-------- Given records

Lemma move_token_spec a other o q cs :
  inv q cs -> tokens q !! a = None -> tokens q !! other = Some o ->
  exists q', move_token a other q = Some (tt, q') /\ inv q' cs /\ tokens q' = <[other := None]> (<[a := o]> (tokens q)) /\
    same_producers q q'.
Proof.
  intros Hi Ha Eo. pose proof (own_fresh _ a Ha) as Hno. unfold move_token.
  rewrite (bind_some _ _ _ _ _ (token_producer_some _ _ _ Eo)).
  rewrite (bind_some _ _ _ tt (set_tokens (<[a := o]> (tokens q)) q)) by done.
  rewrite (bind_some _ _ _ tt (set_tokens (<[other := None]> (<[a := o]> (tokens q))) q)) by done.
  assert (a <> other) as Hne by (intros ->; congruence). destruct o as [p|]; cbn [claim].
  - pose proof (own_explicit _ _ _ _ (inv_own _ _ Hi) Eo) as Ep.
    erewrite on_producer_some by exact Ep. eexists. split; [reflexivity|]. split; [|split; [done|split; [done|]]].
    + apply (inv_change q); [done..|apply is_Some_insert; by rewrite Ep|]. cbn.
      rewrite insert_insert_ne by done. rewrite <- (insert_insert_eq (producers q) p _ (mkProducer true true None)).
      apply own_claim; [by apply own_release, Eo; apply Hi| |].
      * intros p'. by rewrite lookup_insert_ne, Ha by done.
      * rewrite lookup_insert_eq. by intros d [= <-].
    + intros r d. apply insert_explicit.
  - eexists. split; [reflexivity|]. split; [|split; [done|split; [done|by right]]].
    apply (inv_change q); [done..|]. cbn. rewrite insert_insert_ne by done.
    apply own_null; [apply own_null; [apply Hi|by rewrite Eo]|]. intros p'. by rewrite lookup_insert_ne, Ha by done.
Qed.

Lemma assign_domain o a b q cs :
  inv q cs -> tokens q !! b = Some o -> forall r, is_Some (assign o a (producers q) !! r) <-> is_Some (producers q !! r).
Proof.
  intros Hi Eb r. destruct o as [p|]; [|done]. apply is_Some_insert.
  by rewrite (own_explicit _ _ _ _ (inv_own _ _ Hi) Eb).
Qed.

----------------

__Exercise__. Transcribe the data in full, matching every line exactly.

__Result of the exercise__.
Lemma move_token_spec a other o q cs :
  inv q cs -> tokens q !! a = None -> tokens q !! other = Some o ->
  exists q', move_token a other q = Some (tt, q') /\ inv q' cs /\ tokens q' = <[other := None]> (<[a := o]> (tokens q)) /\
    same_producers q q'.
Proof.
  intros Hi Ha Eo. pose proof (own_fresh _ a Ha) as Hno. unfold move_token.
  rewrite (bind_some _ _ _ _ _ (token_producer_some _ _ _ Eo)).
  rewrite (bind_some _ _ _ tt (set_tokens (<[a := o]> (tokens q)) q)) by done.
  rewrite (bind_some _ _ _ tt (set_tokens (<[other := None]> (<[a := o]> (tokens q))) q)) by done.
  assert (a <> other) as Hne by (intros ->; congruence). destruct o as [p|]; cbn [claim].
  - pose proof (own_explicit _ _ _ _ (inv_own _ _ Hi) Eo) as Ep.
    erewrite on_producer_some by exact Ep. eexists. split; [reflexivity|]. split; [|split; [done|split; [done|]]].
    + apply (inv_change q); [done..|apply is_Some_insert; by rewrite Ep|]. cbn.
      rewrite insert_insert_ne by done. rewrite <- (insert_insert_eq (producers q) p _ (mkProducer true true None)).
      apply own_claim; [by apply own_release, Eo; apply Hi| |].
      * intros p'. by rewrite lookup_insert_ne, Ha by done.
      * rewrite lookup_insert_eq. by intros d [= <-].
    + intros r d. apply insert_explicit.
  - eexists. split; [reflexivity|]. split; [|split; [done|split; [done|by right]]].
    apply (inv_change q); [done..|]. cbn. rewrite insert_insert_ne by done.
    apply own_null; [apply own_null; [apply Hi|by rewrite Eo]|]. intros p'. by rewrite lookup_insert_ne, Ha by done.
Qed.

Lemma assign_domain o a b q cs :
  inv q cs -> tokens q !! b = Some o -> forall r, is_Some (assign o a (producers q) !! r) <-> is_Some (producers q !! r).
Proof.
  intros Hi Eb r. destruct o as [p|]; [|done]. apply is_Some_insert.
  by rewrite (own_explicit _ _ _ _ (inv_own _ _ Hi) Eb).
Qed.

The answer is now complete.